There are some skeptics. The program, says Starr, “is limited by LifeStraw sales in rich countries and as such is not a bad thing. It’s just not a real solution at any kind of scale.”
An Intolerable Gap
The sun is setting over the cloud forests of Kakamega, the third largest city in Kenya and Vestergaard’s local base. Out on the golf course of the three-star hotel, caterers are setting up the massive white canvas tent that will house a big Vestergaard party tonight. This is in keeping with Vestergaard’s gap-year-meets-Silicon-Valley vibe—it is very much a work hard, play hard company.
“For me it was never about do good or save the world or anything like that,” he says, popping his fifth piece of nicotine gum of the afternoon. “It also wasn’t about getting rich.
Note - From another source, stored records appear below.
Lemma of_account_write uid u' es d k :
  of_account k (trail (write uid u' es d)) = (if bool_decide (uid = k) then es else []) ++ of_account k (trail d).
Proof.
  unfold write. cbn [trail]. induction es as [|e es IH]; [by destruct (bool_decide _)|].
  cbn [fmap list_fmap app of_account]. rewrite IH. by destruct (bool_decide (uid = k)).
Qed.

(** ** Reading the trail *)

(** Codes evaluated since the count was last zero. *)
Fixpoint reserved_since (t : list event) : Z :=
  match t with
  | [] => 0
  | Reserved _ _ _ :: t => reserved_since t + 1
  | Locked _ :: _ | Cleared _ :: _ | Unlocked :: _ => 0
  | _ :: t => reserved_since t
  end.
(** The end of the last lock, unless it was lifted. *)
Fixpoint lock_end (t : list event) : option Z :=
  match t with
  | [] => None
  | Locked now :: _ => Some (now + MFA_LOCKOUT_MS)
  | Unlocked :: _ => None
  | _ :: t => lock_end t
  end.
(** Steps claimed since the secret was last replaced or dropped. *)
Fixpoint accepted_since (t : list event) : list Z :=
  match t with
  | [] => []
  | Accepted _ step :: t => step :: accepted_since t
  | Renewed :: _ => []
  | _ :: t => accepted_since t
  end.
(** The recovery codes that may still be used. *)
Fixpoint usable_codes (t : list event) : list string :=
  match t with
  | [] => []
  | Issued hashes :: _ => hashes
  | Consumed _ hash :: t => List.filter (λ stored, negb (bool_decide (stored = hash))) (usable_codes t)
  | _ :: t => usable_codes t
  end.

(** What the trail of an account promises at every event. *)
Definition event_ok (e : event) (before : list event) : Prop :=
  match e with
  | Reserved _ attempt now =>
      attempt = reserved_since before + 1 ∧ match lock_end before with Some t => t ≤ now | None => True end
  | Accepted _ step => ∀ earlier, earlier ∈ accepted_since before → earlier < step
  | Consumed _ hash => hash ∈ usable_codes before
  | Cleared rid => (∃ step, Accepted rid step ∈ before) ∨ (∃ hash, Consumed rid hash ∈ before)
  | _ => True
  end.
Fixpoint trail_ok (t : list event) : Prop :=
  match t with [] => True | e :: t => event_ok e t ∧ trail_ok t end.

(** The row is what the trail says. *)
Definition row_matches (u : user) (t : list event) : Prop :=
  mfaFailedAttempts (m_mfa u) = reserved_since t ∧ mfaLockedUntil (m_mfa u) = lock_end t ∧
  mfaRecoveryCodes (m_mfa u) = usable_codes t ∧
  match mfaLastUsedStep (m_mfa u) with
  | Some last => ∀ step, step ∈ accepted_since t → step ≤ last
  | None => accepted_since t = []
  end.

Definition consistent (d : db) : Prop := ∀ uid,
  trail_ok (of_account uid (trail d)) ∧ ∀ u, users d !! uid = Some u → row_matches u (of_account uid (trail d)).

Lemma unlocked_end now u t : unlocked now u = true → mfaLockedUntil (m_mfa u) = lock_end t →
  match lock_end t with Some t => t ≤ now | None => True end.
Proof. unfold unlocked, isMfaLocked. intros H <-. destruct (mfaLockedUntil _); [|done]. by bool_simplify. Qed.

Lemma row_step_ok u es u' t :
  row_step u t es u' → trail_ok t → row_matches u t → trail_ok (es ++ t) ∧ row_matches u' (es ++ t).
Proof.
  intros Hs Ht (Hf & Hl & Hc & Ha). destruct Hs; cbn.
  - split; [split; [split; [lia|by eapply unlocked_end]|done]|]. split_and!; [cbn; lia|done..].
  - split; [done|]. split_and!; done.
  - split; [split; [left; eauto|done]|]. split_and!; done.
  - assert (∀ earlier, earlier ∈ accepted_since t → earlier < step) as Hlt.
    { intros earlier Hin. destruct (mfaLastUsedStep (m_mfa u)) as [last|]; [specialize (Ha _ Hin); lia|]. rewrite Ha in Hin. by apply not_elem_of_nil in Hin. }
    split; [done|]. split_and!; [done..|]. cbn. intros x [->|Hx]%elem_of_cons; [done|]. specialize (Hlt _ Hx). lia.
  - split; [split; [right; exists hash; left|split; [by rewrite <- Hc|done]]|]. split_and!; [done|done|cbn; by rewrite Hc|done].
  - split; [done|]. split_and!; done.
  - split; [done|]. split_and!; done.
  - split; [done|]. split_and!; done.
Qed.

Lemma consistent_moves d d' : consistent d → moves d d' → consistent d'.
Proof.
  intros Hd [->|(uid & u & u' & es & Hu & Hs & ->)]; [done|]. intros k. destruct (Hd k) as [Ht Hr].
  rewrite of_account_write. destruct (decide (uid = k)) as [<-|Hne].
  - rewrite bool_decide_refl. destruct (row_step_ok u es u' _ Hs Ht (Hr u Hu)) as [? ?]. split; [done|].
    intros u2. unfold write. cbn [users]. rewrite lookup_insert_eq. by intros [= <-].
  - rewrite bool_decide_neq by done. split; [done|]. intros u2. unfold write. cbn [users]. rewrite lookup_insert_ne by done. apply Hr.
Qed.

Lemma moves_in d d' uid e : moves d d' → e ∈ of_account uid (trail d) → e ∈ of_account uid (trail d').
Proof.
  intros [->|(k & u & u' & es & _ & _ & ->)] He; [done|]. rewrite of_account_write. apply elem_of_app. by right.
Qed.
Lemma rtc_in d d' uid e : rtc moves d d' → e ∈ of_account uid (trail d) → e ∈ of_account uid (trail d').
Proof. induction 1; eauto using moves_in. Qed.


(** ** What a request knows of the row it read *)

(** [u] was the account's row in an earlier state of the database. *)
Definition was (uid : string) (u : user) (d : db) : Prop := ∃ d0, users d0 !! uid = Some u ∧ rtc moves d0 d.

Lemma was_later uid u d d' : was uid u d → rtc moves d d' → was uid u d'.
Proof. intros (d0 & Hu & H) H'. exists d0. split; [done|]. by etransitivity. Qed.

(** Since then the session version grew, or the codes are the same or gone. *)
Definition kept_codes (u v : user) : Prop :=
  m_version u < m_version v ∨
  m_version u = m_version v ∧ (mfaRecoveryCodes (m_mfa v) = mfaRecoveryCodes (m_mfa u) ∨ mfaRecoveryCodes (m_mfa v) = []).

Lemma row_step_kept u v t es v' : kept_codes u v → row_step v t es v' → kept_codes u v'.
Proof. intros H Hs. unfold kept_codes in *. destruct Hs; cbn; destruct H as [?|[? [?|?]]]; (by left; lia) || (by right; auto). Qed.

Lemma was_kept uid u d : was uid u d → ∃ v, users d !! uid = Some v ∧ kept_codes u v.
Proof.
  intros (d0 & Hu & H). assert (∃ v, users d0 !! uid = Some v ∧ kept_codes u v) as Hv.
  { exists u. split; [done|]. right. auto. }
  clear Hu. induction H as [d|d0 d1 d2 H _ IH]; [done|]. apply IH. destruct Hv as (v & Hv & Hk).
  destruct H as [->|(k & w & w' & es & Hw & Hs & ->)]; [eauto|]. unfold write. cbn [users].
  destruct (decide (k = uid)) as [->|Hne].
  - rewrite lookup_insert_eq. exists w'. split; [done|]. simplify_eq. by eapply row_step_kept.
  - rewrite lookup_insert_ne by done. eauto.
Qed.

(** ** The statements keep to [moves] *)

Lemma write_moves uid u es u' d : users d !! uid = Some u → row_step u (of_account uid (trail d)) es u' → moves d (write uid u' es d).
Proof. intros Hu Hs. right. eauto 10. Qed.
Lemma stay d : moves d d. Proof. by left. Qed.
Lemma noted uid u' es e d : e ∈ es → e ∈ of_account uid (trail (write uid u' es d)).
Proof. intros He. rewrite of_account_write, bool_decide_refl. apply elem_of_app. by left. Qed.
Ltac untouched := first [by left|split; [by left|done]].

Lemma reserve_moves rid uid now d : moves d (reserveAttempt rid uid now d).2 ∧
  ∀ n, (reserveAttempt rid uid now d).1 = Some n → Reserved rid n now ∈ of_account uid (trail (reserveAttempt rid uid now d).2).
Proof.
  unfold reserveAttempt. destruct (users d !! uid) as [u|] eqn:Hu; [|untouched].
  destruct (unlocked now u) eqn:E; [|untouched]. split; [by eapply write_moves, row_reserve|].
  intros n [= <-]. apply noted. left.
Qed.
Lemma lock_moves uid now d : moves d (lockAccount uid now d).2.
Proof.
  unfold lockAccount. destruct (users d !! uid) as [u|] eqn:Hu; [|untouched].
  destruct (unlocked now u) eqn:E; [|untouched]. by eapply write_moves, row_lock.
Qed.
Lemma claim_moves rid uid step d : moves d (claim_step rid uid step d).2 ∧
  ((claim_step rid uid step d).1 = 1%nat → Accepted rid step ∈ of_account uid (trail (claim_step rid uid step d).2)).
Proof.
  unfold claim_step. destruct (users d !! uid) as [u|] eqn:Hu; [|untouched].
  destruct (match mfaLastUsedStep (m_mfa u) with Some last => last <? step | None => true end) eqn:E; [|untouched].
  split; [|intros _; apply noted; left]. eapply write_moves; [done|]. apply row_accept.
  destruct (mfaLastUsedStep (m_mfa u)); [by bool_simplify|done].
Qed.
Lemma update_moves uid f es d : (∀ u, row_step u (of_account uid (trail d)) es (f u)) → moves d (update uid f es d).2.
Proof. intros Hf. unfold update. destruct (users d !! uid) as [u|] eqn:Hu; [|untouched]. by eapply write_moves. Qed.

(** Only for the codes the request read: no used code comes back. *)
Lemma consume_moves rid uid u hash d :
  was uid u d →
  let remaining := List.filter (λ stored, negb (bool_decide (stored = hash))) (mfaRecoveryCodes (m_mfa u)) in
  moves d (consume_code rid uid (m_version u) hash remaining d).2 ∧
  ((consume_code rid uid (m_version u) hash remaining d).1 = 1%nat →
    Consumed rid hash ∈ of_account uid (trail (consume_code rid uid (m_version u) hash remaining d).2)).
Proof.
  intros Hw remaining. destruct (was_kept _ _ _ Hw) as (v & Hv & Hk). unfold consume_code. rewrite Hv.
  destruct ((m_version v =? m_version u) && mem hash (mfaRecoveryCodes (m_mfa v))) eqn:E; [|untouched].
  split; [|intros _; apply noted; right; left]. apply andb_true_iff' in E as [E1%Z.eqb_eq E2%bool_decide_eq_true].
  eapply write_moves; [done|].
  destruct Hk as [Hlt|[Heq [Hc|Hc]]]; [lia| |rewrite Hc in E2; by apply not_elem_of_nil in E2].
  unfold remaining. rewrite <- Hc. by apply row_consume.
Qed.


(** ** What the requests guarantee *)

Abbreviation safe p d Q := (wp consistent moves p d Q).

(** One awaited statement, then the rest. *)
Lemma safe_await {A B} (stmt : db → B * db) (k : B → prog db A) d Q :
  (∀ d', rtc moves d d' → consistent d' → moves d' (stmt d').2 ∧ safe (k (stmt d').1) (stmt d').2 Q) →
  safe (b ← await stmt; k b) d Q.
Proof. done. Qed.

(** An answer whose claim only grows with the trail. *)
Lemma safe_ret {A} (a : A) d (Q : A → db → Prop) : (∀ d', rtc moves d d' → Q a d') → safe (mret a) d Q.
Proof. intros H d' Hd _. by apply H. Qed.

Lemma reserve_spec rid uid now d :
  safe (reserveCodeAttempt rid uid now) d (λ r d',
    match r with Some n => n ≤ MFA_MAX_FAILED_ATTEMPTS ∧ Reserved rid n now ∈ of_account uid (trail d') | None => True end).
Proof.
  apply safe_await. intros d1 _ _. destruct (reserve_moves rid uid now d1) as [Hm Hn]. split; [done|].
  destruct (reserveAttempt rid uid now d1).1 as [n|]; [|by apply safe_ret].
  destruct (MFA_MAX_FAILED_ATTEMPTS <? n) eqn:E.
  - apply safe_await. intros d2 _ _. split; [apply lock_moves|]. by apply safe_ret.
  - apply safe_ret. intros d2 H2. bool_simplify. split; [done|]. eapply rtc_in; [exact H2|]. by apply Hn.
Qed.

Lemma fail_spec uid n now reason d : safe (fail_attempt uid n now reason) d (λ a _, ∃ why, a = FactorFail why).
Proof.
  unfold fail_attempt. destruct (_ <=? n).
  - apply safe_await. intros d1 _ _. split; [apply lock_moves|]. apply safe_ret. eauto.
  - apply safe_ret. eauto.
Qed.

(** The code was that of a time step, which this request claimed. *)
Definition totp_evidence (rid : nat) (uid : string) (u : user) (code : string) (now : Z) (d : db) : Prop :=
  ∃ ciphertext secret step, mfaSecret (m_mfa u) = Some ciphertext ∧ decrypt ciphertext = Some secret ∧
    verifyTotp hmac (Text secret) code now 1 TOTP_DEFAULTS = Some (Some step) ∧
    Accepted rid step ∈ of_account uid (trail d).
The underlying theme for pretty much everything I've done has been adventure.” Later, the liquor will flow and the tent will be filled with smoke and laser lights and dancing bodies—including Vestergaard’s—until the early morning.
But his work is dead serious. “They could have very easily gone after the American camping market first and made more money” with LifeStraw, says Sthreshley, “but instead they went for the needs of the developing world. I think it's admirable.”
Vestergaard’s biggest hope is that his company can prove that development work can be profitable; that other innovators in the private sector will take up the mantle; and that young talent will be drawn to the developing world instead of to Silicon Valley. He reminds me over and over that the average life expectancy is 80 years in the richest countries and 40 years in the poorest. (According to the World Health Organization, it’s actually 84 and 46.) “That is an intolerable gap,” he says, “but also represents a lot of opportunities for companies to come in and really make a big difference.”